Second-order Theory of Mind lets AI detect and correct human biases

An AI that models your mistaken beliefs about it can improve interactions significantly

Deep Dive

A team of researchers led by Patrick Callaghan at Carnegie Mellon University (implicitly) has published a paper introducing an AI agent equipped with second-order Theory of Mind (ToM-2). Unlike standard AI that only models the world or a user's direct beliefs, this agent models what a person *thinks the agent knows*—a recursive reasoning layer that accounts for human misunderstandings about the AI's own knowledge. Using the Interactive Partially Observable Markov Decision Process (I-POMDP) framework, the agent continuously updates its model of the user's beliefs, including the cognitive biases and heuristics (CBH) that cause those beliefs to diverge from reality. When it detects a discrepancy, it generates targeted feedback to realign the user's mental model.

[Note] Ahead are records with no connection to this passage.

(** X14.  When the quality group of the preferred quality type has a
    quality container for the global stack and for the position of every
    extruder but one, for which it has no node, createMachine raises
    KeyError.  By then every extruder stack is in the registry and the
    global stack has the quality container of the group, but the global
    stack is not in the registry. *)
Theorem missing_quality_node_is_key_error
    name id st d rest before p e after gs vc mc tr1 tr2 qt g :
  wf_state st ->
  definitions_with_id st id = d :: rest ->
  getMetaDataEntry d "machine_extruder_trains" VNone = VDict (before ++ (p, e) :: after) ->
  prepare_machine app name id d (mkTrace st []) = (Return (gs, vc, mc), tr1) ->
  for_each (before ++ (p, e) :: after) (create_extruder app id gs vc mc) tr1
    = (Return tt, tr2) ->
  getMetaDataEntry d "preferred_quality_type" VNone = VStr qt ->
  assoc qt (getQualityGroups app (now tr2) gs) = Some g ->
  quality_fits g (before ++ after) = true ->
  assoc p (nodes_for_extruders g) = None ->
  exists tr',
    run (createMachine app name id) st = (Raise KeyError, tr') /\
    (EStack gs ∉ registry (now tr')) /\
    exists gb xs,
      heap (now tr') !! gs = Some (GlobalStack gb xs) /\
      quality gb = getContainer (node_for_global g) /\
      xs.*1 = (before ++ (p, e) :: after).*1 /\
      forall x, x ∈ xs -> EStack x.2 ∈ registry (now tr').
Proof.
  intros Hwf Hd Ht Hprep Hloop Hqt Hg Hfit Hp.
  apply andb_true_iff in Hfit as [Hglobal Hfit].
  rewrite forallb_app in Hfit. apply andb_true_iff in Hfit as [Hfit _].
  pose proof Hprep as Hp1.
  apply prepare_machine_run in Hp1 as [_ Hpost]; [|done].
  destruct (Hpost _ _ _ eq_refl) as (-> & _ & HA1 & _). cbn [now] in *.
  pose proof Hloop as Hl.
  apply (extruder_loop_run _ _ _ _ _ _ _ _ [] [] _ _ _ HA1) in Hl as [_ Hpost2].
  destruct (Hpost2 _ eq_refl) as [xs HA2]. rewrite !app_nil_l in HA2.
  destruct (Assembled_extruders _ _ _ _ _ _ _ _ _ HA2) as [Hfst Hreg].
  pose proof (asm_extruders _ _ _ _ _ _ _ _ _ HA2) as Hext.
  apply Forall2_app_inv_l in Hext as (xb & xr & Hb & Hr & Exs).
  destruct xr as [|[p' l] xa]; [by apply Forall2_cons_nil_inv in Hr|].
  apply Forall2_cons_1 in Hr as [(Ep & _) _]. cbn [fst] in Ep. subst p'.
  assert (Hfstb : xb.*1 = before.*1).
  { clear -Hb. induction Hb as [|item x items ys Hx _ IH]; [done|].
    cbn. destruct Hx as (-> & _). by rewrite IH. }
  assert (E : run (createMachine app name id) st =
              (apply_quality app d (length (heap st)) ≫= fun _ =>
               addContainer (EStack (length (heap st))) ≫= fun _ =>
               mret (Some (length (heap st)))) tr2).
  { unfold run, createMachine, findDefinitionContainers.
    repeat step. rewrite Hd. cbv beta iota. rewrite run_bind, Hprep. cbv beta iota.
    rewrite Ht. by rewrite run_bind, Hloop. }
  rewrite E. unfold apply_quality, emit, get_quality_group. repeat step. rewrite Hqt, Hg.
  pose proof (Assembled_events app _ _ _ _ _ _ _ _
                (events (now tr2) ++ [EvGetQualityGroups (length (heap st))]) HA2) as HA3.
  destruct (asm_global _ _ _ _ _ _ _ _ _ HA3) as (gb & Hgb & _).
  cbn [heap] in Hgb. rewrite run_bind.
  match goal with
  | |- context [assign ?l ?sl ?c ?t] => rewrite (assign_run l sl c (GlobalStack gb xs) t Hgb)
  end.
  rewrite Hglobal. cbv beta iota. cbn [now past heap registry events].
  pose proof (Assembled_quality app _ _ _ _ _ _ _ _ _ _ (getContainer (node_for_global g))
                (events (now tr2) ++ [EvGetQualityGroups (length (heap st))])
                HA3 Hgb) as HA4.
  cbn [heap registry] in HA4.
  assert (Hg4 : <[length (heap st) := set_base (with_slot Quality
                    (getContainer (node_for_global g))) (GlobalStack gb xs)]> (heap (now tr2))
                !! length (heap st)
                = Some (GlobalStack (with_slot Quality (getContainer (node_for_global g)) gb) xs)).
  { apply list_lookup_insert_eq. by eapply lookup_lt_Some. }
  rewrite run_bind.
  match goal with
  | |- context [deref ?l ?t] => rewrite (deref_at l _ t Hg4)
  end.
  cbv beta iota.
  replace (for_each xs (set_extruder_quality g))
    with (for_each (xb ++ (p, l) :: xa) (set_extruder_quality g)) by (by rewrite Exs).
  rewrite for_each_app.
  match goal with
  | |- context [for_each xb _ ?t] =>
      destruct (quality_loop_returns app st (machine_name st name d) d vc mc
                  (before ++ (p, e) :: after) xs g (fresh_name (now t) "") xb t)
        as (tr' & Hrun & HA' & _ & _ & Hreg' & Hgs')
  end; cbn [now]; try done.
  - intros x Hx. rewrite Exs. apply elem_of_app. by left.
  - apply fresh_name_unregistered.
  - by apply (forallb_keys
                (fun k => match assoc k (nodes_for_extruders g) with
                          | Some node => type_agrees Quality (getContainer node)
                          | None => false
                          end) before xb).
  - rewrite Hrun. cbn [for_each]. rewrite run_bind. unfold set_extruder_quality at 1.
    rewrite Hp. repeat step. exists tr'. split; [done|]. split.
    + apply (Safe_global_unregistered app), HA'.
    + cbn [now heap] in Hgs'. rewrite Hg4 in Hgs'.
      eexists _, xs. split_and!; [exact Hgs'|done|done|].
      intros [p0 l0] Hx. cbn [snd].
      destruct (Assembled_extruders _ _ _ _ _ _ _ _ _ HA') as [_ Hreg2].
      by destruct (Hreg2 p0 l0 Hx) as (? & _).
Qed.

The researchers conducted an in-person user study comparing a ToM-2 learner against a baseline agent without second-order reasoning. The results showed that the ToM-2 learner significantly improved the informativeness of teacher actions—meaning users provided better and more relevant feedback—and subjective surveys indicated that users found the agent's feedback more useful and intuitive. This work addresses a critical gap in human-AI interaction: mismatched expectations about what an AI knows can lead to frustration and inefficiency. By explicitly modeling and correcting these misconceptions, the ToM-2 agent paves the way for more collaborative and trustworthy AI systems, especially in tutoring, assistance, and teaming scenarios.

Key Points
  • The ToM-2 agent models a user's erroneous beliefs about the AI itself using recursive reasoning (second-order Theory of Mind).
  • Built on the I-POMDP framework, it detects cognitive biases and heuristics (CBH) that lead to user misconceptions.
  • A user study demonstrated the ToM-2 learner significantly improved teacher action informativeness and subjective feedback usefulness.

Why It Matters

This enables AI to proactively correct human misunderstandings, making collaborations smoother and reducing friction in tutoring and teaming.